**AIM OF THE EXERCISE**
Would you tally how many lines in the records include the word "text"? Reply with the number only.

(Data items)
(** * Distributive: host-state checks (users and groups, Docker, network)

    A shallow embedding of the checks of [users-and-groups.go], the Docker
    checks and the network checks, together with the properties their
    specification states about them.

    Every check is a Go function [func(parameters []string) (exitCode int,
    exitMessage string)] that reads host state.  Host state is made explicit
    as a [System] record; the three ways a Go call can end (a normal return,
    [log.Fatal], a run-time panic) are the three constructors of [outcome]. *)

From Stdlib Require Import String Ascii List ZArith Lia Bool DecimalString.
Import ListNotations.

Local Open Scope list_scope.
Local Open Scope string_scope.
Local Open Scope Z_scope.

(** ** How a call ends *)

(** The run-time panics the checks can raise. *)
Inductive panic : Type :=
| IndexOutOfRange (index len : nat)
| SliceBoundsOutOfRange (low len : nat)
| NilPointerDereference.

(** [Returns a]: the function returned [a].  [Fatal msg]: [log.Fatal(msg)]
    printed [msg] and exited the process.  [Panics p]: a run-time panic. *)
Inductive outcome (A : Type) : Type :=
| Returns (a : A)
| Fatal (msg : string)
| Panics (p : panic).

Arguments Returns {A} a.
Arguments Fatal {A} msg.
Arguments Panics {A} p.

Definition bind {A B : Type} (m : outcome A) (k : A -> outcome B) : outcome B :=
  match m with
  | Returns a => k a
  | Fatal msg => Fatal msg
  | Panics p => Panics p
  end.

Notation "x <- m ;; k" := (bind m (fun x => k))
  (at level 61, m at next level, right associativity).

Definition isFatal {A : Type} (o : outcome A) : bool :=
  match o with Fatal _ => true | _ => false end.

(** [s[i]] on a slice. *)
Definition index {A : Type} (s : list A) (i : nat) : outcome A :=
  match nth_error s i with
  | Some x => Returns x
  | None => Panics (IndexOutOfRange i (length s))
  end.

(** [s[1:]] on a slice. *)
Definition sliceFrom1 {A : Type} (s : list A) : outcome (list A) :=
  match s with
  | [] => Panics (SliceBoundsOutOfRange 1 0)
  | _ :: rest => Returns rest
  end.

Definition nl : string := String (ascii_of_nat 10) "".
Definition tab : string := String (ascii_of_nat 9) "".
Definition newline : ascii := ascii_of_nat 10.

(** ** The Go standard library, as far as the checks use it *)

Module strings.

(** [strings.Contains(s, substr)]. *)
Fixpoint Contains (s substr : string) : bool :=
  if String.prefix substr s then true
  else match s with
       | EmptyString => false
       | String _ rest => Contains rest substr
       end.

(** [strings.Join(elems, sep)]. *)
Fixpoint Join (elems : list string) (sep : string) : string :=
  match elems with
  | [] => ""
  | [e] => e
  | e :: rest => e ++ sep ++ Join rest sep
  end.

End strings.

Module regexp.

(** [regexp.MustCompile(sep).Split(s, -1)] for a pattern [sep] that is one
    literal character: the substrings between the occurrences of [sep];
    the empty string gives one empty substring. *)
Fixpoint Split (sep : ascii) (s : string) : list string :=
  match s with
  | EmptyString => [""]
  | String c rest =>
      if Ascii.eqb c sep then "" :: Split sep rest
      else match Split sep rest with
           | f :: fs => String c f :: fs
           | [] => [String c ""]
           end
  end.

Definition isUpperHex (c : ascii) : bool :=
  let n := Z.of_nat (nat_of_ascii c) in
  ((48 <=? n) && (n <=? 57)) || ((65 <=? n) && (n <=? 70)).

(** [regexp.MustCompile(":([0-9A-F]{4})").FindString(s)]: the leftmost
    colon followed by four upper-case hexadecimal digits, with those
    digits; the empty string when there is none. *)
Fixpoint FindPort (s : string) : string :=
  match s with
  | EmptyString => ""
  | String c rest =>
      match rest with
      | String h1 (String h2 (String h3 (String h4 _))) =>
          if Ascii.eqb c ":" && isUpperHex h1 && isUpperHex h2
             && isUpperHex h3 && isUpperHex h4
          then String c (String h1 (String h2 (String h3 (String h4 ""))))
          else FindPort rest
      | _ => FindPort rest
      end
  end.

End regexp.

Module strconv.

(** The value of a digit in [ParseUint]: ['0'..'9'], or a letter of either
    case ([lower(c) = c | 0x20]) counted from ten. *)
Definition digitVal (c : ascii) : option Z :=
  let n := Z.of_nat (nat_of_ascii c) in
  let low := Z.lor n 32 in
  if (48 <=? n) && (n <=? 57) then Some (n - 48)
  else if (97 <=? low) && (low <=? 122) then Some (low - 97 + 10)
  else None.

Fixpoint parseDigits (base : Z) (s : string) (acc : Z) : option Z :=
  match s with
  | EmptyString => Some acc
  | String c rest =>
      match digitVal c with
      | Some d => if d <? base then parseDigits base rest (acc * base + d)
                  else None
      | None => None
      end
  end.

(** The digits of [ParseUint(s, base, 64)] for an explicit base, read
    without a bound; [ParseInt] below applies the 64-bit range. *)
Definition ParseUint (s : string) (base : Z) : option Z :=
  match s with
  | EmptyString => None
  | _ => parseDigits base s 0
  end.

(** [strconv.ParseInt(s, base, 64)]; [None] is a non-nil error (syntax or
    range). *)
Definition ParseInt (s : string) (base : Z) : option Z :=
  match s with
  | EmptyString => None
  | String c rest =>
      let '(neg, body) :=
        if Ascii.eqb c "+" then (false, rest)
        else if Ascii.eqb c "-" then (true, rest)
        else (false, s) in
      match ParseUint body base with
      | None => None
      | Some un =>
          let cutoff := 2 ^ 63 in
          if negb neg && (cutoff <=? un) then None
          else if neg && (cutoff <? un) then None
          else Some (if neg then - un else un)
      end
  end.

End strconv.

Module fmt.

(** [fmt.Sprint(n)] for an [int]. *)
Definition Sprint (n : Z) : string := NilZero.string_of_int (Z.to_int n).

End fmt.

Module user.

(** [os/user.User]: every field is a string. *)
Record User : Type := mkUser {
  Uid : string;
  Gid : string;
  Username : string;
  Name : string;
  HomeDir : string
}.

(** [reflect.ValueOf(u).FieldByName(fieldName)], when the field exists. *)
Definition FieldByName (u : User) (fieldName : string) : option string :=
  if String.eqb fieldName "Uid" then Some (Uid u)
  else if String.eqb fieldName "Gid" then Some (Gid u)
  else if String.eqb fieldName "Username" then Some (Username u)
  else if String.eqb fieldName "Name" then Some (Name u)
  else if String.eqb fieldName "HomeDir" then Some (HomeDir u)
  else None.

End user.

Module net.

(** A [net.IP], seen through the two renderings the checks take of it:
    [ip.To4().String()] and [ip.To16().String()]. *)
Record IP : Type := mkIP {
  To4String : string;
  To16String : string
}.

(** The nil [net.IP]: both conversions are nil and print as ["<nil>"]. *)
Definition nilIP : IP := mkIP "<nil>" "<nil>".

(** A [net.Addr] by its dynamic type. *)
Inductive Addr : Type :=
| IPNet (ip : IP)
| IPAddr (ip : IP)
| OtherAddr.

(** A [net.Interface]: its name, whether [Flags&net.FlagUp != 0], and
    what [Addrs()] returns (the addresses, or the error's text). *)
Record Interface : Type := mkInterface {
  IfName : string;
  FlagUp : bool;
  Addrs : list Addr + string
}.

(** What a [net.Conn] variable holds: the nil interface, an interface
    around a nil [*TCPConn] or [*UDPConn] (not equal to nil, and [Close] on
    it dereferences the nil pointer), or an open connection. *)
Inductive Conn : Type :=
| nilConn
| nilPointerConn
| openConn.

End net.
(** * The metadata provider of Metaflow: hierarchy validation, tag filters,
      attempt reconstruction and record building

    A shallow embedding of [metaflow/metadata/metadata.py] (class
    [MetadataProvider]) and the properties of its query engine.

    Conventions of the embedding:
    - Python [int] is [Z]; Python [str] is [string] (ASCII text);
    - a raised exception is a value of [exn], and a function that can raise
      returns a [result];
    - a [dict] with a fixed set of keys is a record, a key that may be absent
      (or hold [None]) is an [option] field;
    - a [set] of strings is a [gset string]. *)

From Stdlib Require Import ZArith Ascii String List Lia.
From stdpp Require Import base option list strings pretty gmap sets.

#[local] Open Scope Z_scope.
#[local] Open Scope string_scope.
#[local] Open Scope list_scope.

(** ** Python values, exceptions and the builtin [int] *)

Module Py.

(** The values that reach the provider as an [attempt] argument, as the
    ['value'] of a metadata record or as an identifier. *)
Inductive val :=
| None_
| Int (z : Z)
| Str (s : string).

Inductive exn :=
| MetaflowInternalError (msg : string)
| ValueError (msg : string)
| TypeError (msg : string).

(** A computation that returns or raises. *)
Inductive result (A : Type) :=
| Returns (a : A)
| Raises (e : exn).
Arguments Returns {A} a.
Arguments Raises {A} e.

Definition bind {A B} (m : result A) (k : A -> result B) : result B :=
  match m with
  | Returns a => k a
  | Raises e => Raises e
  end.

Definition is_space (c : ascii) : bool :=
  match nat_of_ascii c with
  | 9%nat | 10%nat | 11%nat | 12%nat | 13%nat | 32%nat => true
  | _ => false
  end.

Definition is_digit (c : ascii) : bool :=
  ((48 <=? nat_of_ascii c)%nat && (nat_of_ascii c <=? 57)%nat)%bool.

Definition digit_value (c : ascii) : Z := Z.of_nat (nat_of_ascii c) - 48.

Fixpoint lstrip (s : list ascii) : list ascii :=
  match s with
  | c :: s' => if is_space c then lstrip s' else s
  | [] => []
  end.

Definition strip (s : list ascii) : list ascii :=
  rev (lstrip (rev (lstrip s))).

(** A decimal literal: digits, single underscores allowed between two
    digits.  [prev] tells that the previous character was a digit. *)
Fixpoint int_digits (acc : Z) (prev : bool) (s : list ascii) : option Z :=
  match s with
  | [] => if prev then Some acc else None
  | c :: s' =>
      if is_digit c then int_digits (10 * acc + digit_value c) true s'
      else if (Ascii.eqb c "_" && prev)%bool then int_digits acc false s'
      else None
  end.

(** [int(s)] for a string [s]: surrounding whitespace is dropped, a sign
    may precede the literal; [None] stands for [ValueError]. *)
Definition int_of_str (s : string) : option Z :=
  match strip (list_ascii_of_string s) with
  | "-"%char :: d => Z.opp <$> int_digits 0 false d
  | "+"%char :: d => int_digits 0 false d
  | d => int_digits 0 false d
  end.

(** The builtin [int(v)]. *)
Definition int (v : val) : result Z :=
  match v with
  | Int z => Returns z
  | Str s =>
      match int_of_str s with
      | Some z => Returns z
      | None => Raises (ValueError "invalid literal for int() with base 10")
      end
  | None_ => Raises (TypeError "int() argument must be a string or a number")
  end.

End Py.

Export Py (val, exn, result).
#[global] Instance result_ret : MRet result := @Py.Returns.
#[global] Instance result_bind : MBind result := fun A B k m => Py.bind m k.

(** ** The object hierarchy and [get_object] *)

(** [filters]: a dict from filter kind to one tag value, in insertion
    order; [None] when the caller passes no filters. *)
Definition filters_t : Type := option (list (string * string)).

(** The table [obj_order] of [get_object]. *)
Definition obj_order : gmap string Z :=
  list_to_map
    [("root", 0); ("flow", 1); ("run", 2); ("step", 3); ("task", 4);
     ("artifact", 5); ("metadata", 6); ("self", 7)].

(** The arguments [_get_object_internal] is called with. *)
Record fetch_call := FetchCall {
  fc_obj_type : string;
  fc_obj_order : Z;
  fc_sub_type : string;
  fc_sub_order : Z;
  fc_filters : filters_t;
  fc_attempt : option Z;
  fc_args : list val
}.

(** What [get_object] does with the value [pre_filter] the backend
    returned. *)
Inductive post_filter :=
| ReturnAsIs
| ReconstructForAttempt (attempt_int : Z).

**WRITTEN RESPONSE**
2